What you should do - Print every one of the records verbatim, omitting nothing.

Material supplied -
════════

Lemma extract_n_lazy n :
  ∀ self m,
    extractor_lazy m self →
    Forall is_table (extract_n n self).1 →
    extractor_lazy (m + columns_returned (extract_n n self).1) (extract_n n self).2.
Proof.
  induction n as [|n IH]; intros self m Hself.
  - intros _. unfold columns_returned. simpl. by rewrite Nat.add_0_r.
  - cbn [extract_n]. destruct (extract self) as [r self'] eqn:Hext.
    specialize (IH self'). destruct (extract_n n self') as [rs self''].
    cbn [fst snd] in *. intros [Hr Hrs]%Forall_cons.
    destruct r as [[t|]|e]; [|done..].
    apply (extract_lazy _ m) in Hext as [Hself' _]; [|done].
    specialize (IH _ Hself' Hrs).
    unfold columns_returned in *. cbn [fmap list_fmap sum_list sum_list_with].
    change (list_fmap _ _ ?f ?l) with (f <$> l).
    by rewrite Nat.add_assoc.
Qed.

Lemma extract_n_suspended n :
  ∀ self m,
    extractor_lazy m self →
    Forall is_table (extract_n (S n) self).1 →
    ∃ g lr, _extract_iter (extract_n (S n) self).2 = Some (GenSuspended g lr).
Proof.
  induction n as [|n IH]; intros self m Hself Htables.
  - cbn [extract_n] in *. destruct (extract self) as [r self'] eqn:Hext.
    cbn [fst snd] in *. apply Forall_cons in Htables as [Hr _].
    destruct r as [[t|]|]; [|done..].
    by apply (extract_lazy _ m) in Hext as [_ ?].
  - change (extract_n (S (S n)) self)
      with (let '(r, self') := extract self in
            let '(rs, self'') := extract_n (S n) self' in (r :: rs, self''))
      in Htables |- *.
    destruct (extract self) as [r self'] eqn:Hext.
    specialize (IH self').
    destruct (extract_n (S n) self') as [rs self''].
    cbn [fst snd] in *. apply Forall_cons in Htables as [Hr Hrs].
    destruct r as [[t|]|]; [|done..].
    apply (extract_lazy _ m) in Hext as [Hself' _]; [|done].
    by apply (IH _ Hself').
Qed.

(** X3. [extract()] reads one row ahead and no more: as long as the calls
    have returned tables, the row source has been called once for every
    column of those tables and once more, for the row (or the end) that
    closed the last table. *)
Theorem extract_reads_one_row_ahead conf results n e :
  init conf results = Return e →
  0 < n →
  Forall is_table (extract_n n e).1 →
  calls (_alchemy_extractor (extract_n n e).2)
  = S (columns_returned (extract_n n e).1).
Proof.
  rewrite init_eq. intros [= <-] Hn Htables.
  assert (extractor_lazy 0
            (mk_self (default "gold" (conf !! "cluster"))
               (select_from_clause
                +:+ default " " (conf !! "where_clause_suffix")
                +:+ order_by_clause)
               {| pending := results; calls := 0; broken := None |} None)) as He by done.
  pose proof (extract_n_lazy n _ 0 He Htables) as Hlazy. simpl in Hlazy.
  destruct n as [|n]; [lia|].
  destruct (extract_n_suspended n _ 0 He Htables) as (g & lr & Hit).
  unfold extractor_lazy in Hlazy. rewrite Hit in Hlazy.
  by destruct Hlazy as (_ & -> & _).
Qed.

Lemma extract_reads_one_row_ahead_witness :
  ∃ e, init ∅ (Some <$> scenario) = Return e
       ∧ 0 < 2
       ∧ Forall is_table (extract_n 2 e).1
       ∧ calls (_alchemy_extractor (extract_n 2 e).2)
         = S (columns_returned (extract_n 2 e).1).
Proof.
  eexists. split; [apply init_eq|].
  assert (Forall is_table
            (extract_n 2 (mk_self (default "gold" ((∅ : gmap string string) !! "cluster"))
                            (select_from_clause
                             +:+ default " " ((∅ : gmap string string)
                                              !! "where_clause_suffix")
                             +:+ order_by_clause)
                            {| pending := Some <$> scenario; calls := 0; broken := None |} None)).1)
    as H by (vm_compute; repeat constructor).
  split; [lia|]. split; [exact H|].
  exact (extract_reads_one_row_ahead ∅ (Some <$> scenario) 2 _
           (init_eq ∅ (Some <$> scenario)) (Nat.lt_0_succ 1) H).
Defined.

End Lazy.

Section Exceptions.
Context (b : option string).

════════

Result below -
Lemma extract_n_lazy n :
  ∀ self m,
    extractor_lazy m self →
    Forall is_table (extract_n n self).1 →
    extractor_lazy (m + columns_returned (extract_n n self).1) (extract_n n self).2.
Proof.
  induction n as [|n IH]; intros self m Hself.
  - intros _. unfold columns_returned. simpl. by rewrite Nat.add_0_r.
  - cbn [extract_n]. destruct (extract self) as [r self'] eqn:Hext.
    specialize (IH self'). destruct (extract_n n self') as [rs self''].
    cbn [fst snd] in *. intros [Hr Hrs]%Forall_cons.
    destruct r as [[t|]|e]; [|done..].
    apply (extract_lazy _ m) in Hext as [Hself' _]; [|done].
    specialize (IH _ Hself' Hrs).
    unfold columns_returned in *. cbn [fmap list_fmap sum_list sum_list_with].
    change (list_fmap _ _ ?f ?l) with (f <$> l).
    by rewrite Nat.add_assoc.
Qed.

Lemma extract_n_suspended n :
  ∀ self m,
    extractor_lazy m self →
    Forall is_table (extract_n (S n) self).1 →
    ∃ g lr, _extract_iter (extract_n (S n) self).2 = Some (GenSuspended g lr).
Proof.
  induction n as [|n IH]; intros self m Hself Htables.
  - cbn [extract_n] in *. destruct (extract self) as [r self'] eqn:Hext.
    cbn [fst snd] in *. apply Forall_cons in Htables as [Hr _].
    destruct r as [[t|]|]; [|done..].
    by apply (extract_lazy _ m) in Hext as [_ ?].
  - change (extract_n (S (S n)) self)
      with (let '(r, self') := extract self in
            let '(rs, self'') := extract_n (S n) self' in (r :: rs, self''))
      in Htables |- *.
    destruct (extract self) as [r self'] eqn:Hext.
    specialize (IH self').
    destruct (extract_n (S n) self') as [rs self''].
    cbn [fst snd] in *. apply Forall_cons in Htables as [Hr Hrs].
    destruct r as [[t|]|]; [|done..].
    apply (extract_lazy _ m) in Hext as [Hself' _]; [|done].
    by apply (IH _ Hself').
Qed.

(** X3. [extract()] reads one row ahead and no more: as long as the calls
    have returned tables, the row source has been called once for every
    column of those tables and once more, for the row (or the end) that
    closed the last table. *)
Theorem extract_reads_one_row_ahead conf results n e :
  init conf results = Return e →
  0 < n →
  Forall is_table (extract_n n e).1 →
  calls (_alchemy_extractor (extract_n n e).2)
  = S (columns_returned (extract_n n e).1).
Proof.
  rewrite init_eq. intros [= <-] Hn Htables.
  assert (extractor_lazy 0
            (mk_self (default "gold" (conf !! "cluster"))
               (select_from_clause
                +:+ default " " (conf !! "where_clause_suffix")
                +:+ order_by_clause)
               {| pending := results; calls := 0; broken := None |} None)) as He by done.
  pose proof (extract_n_lazy n _ 0 He Htables) as Hlazy. simpl in Hlazy.
  destruct n as [|n]; [lia|].
  destruct (extract_n_suspended n _ 0 He Htables) as (g & lr & Hit).
  unfold extractor_lazy in Hlazy. rewrite Hit in Hlazy.
  by destruct Hlazy as (_ & -> & _).
Qed.

Lemma extract_reads_one_row_ahead_witness :
  ∃ e, init ∅ (Some <$> scenario) = Return e
       ∧ 0 < 2
       ∧ Forall is_table (extract_n 2 e).1
       ∧ calls (_alchemy_extractor (extract_n 2 e).2)
         = S (columns_returned (extract_n 2 e).1).
Proof.
  eexists. split; [apply init_eq|].
  assert (Forall is_table
            (extract_n 2 (mk_self (default "gold" ((∅ : gmap string string) !! "cluster"))
                            (select_from_clause
                             +:+ default " " ((∅ : gmap string string)
                                              !! "where_clause_suffix")
                             +:+ order_by_clause)
                            {| pending := Some <$> scenario; calls := 0; broken := None |} None)).1)
    as H by (vm_compute; repeat constructor).
  split; [lia|]. split; [exact H|].
  exact (extract_reads_one_row_ahead ∅ (Some <$> scenario) 2 _
           (init_eq ∅ (Some <$> scenario)) (Nat.lt_0_succ 1) H).
Defined.

End Lazy.

Section Exceptions.
Context (b : option string).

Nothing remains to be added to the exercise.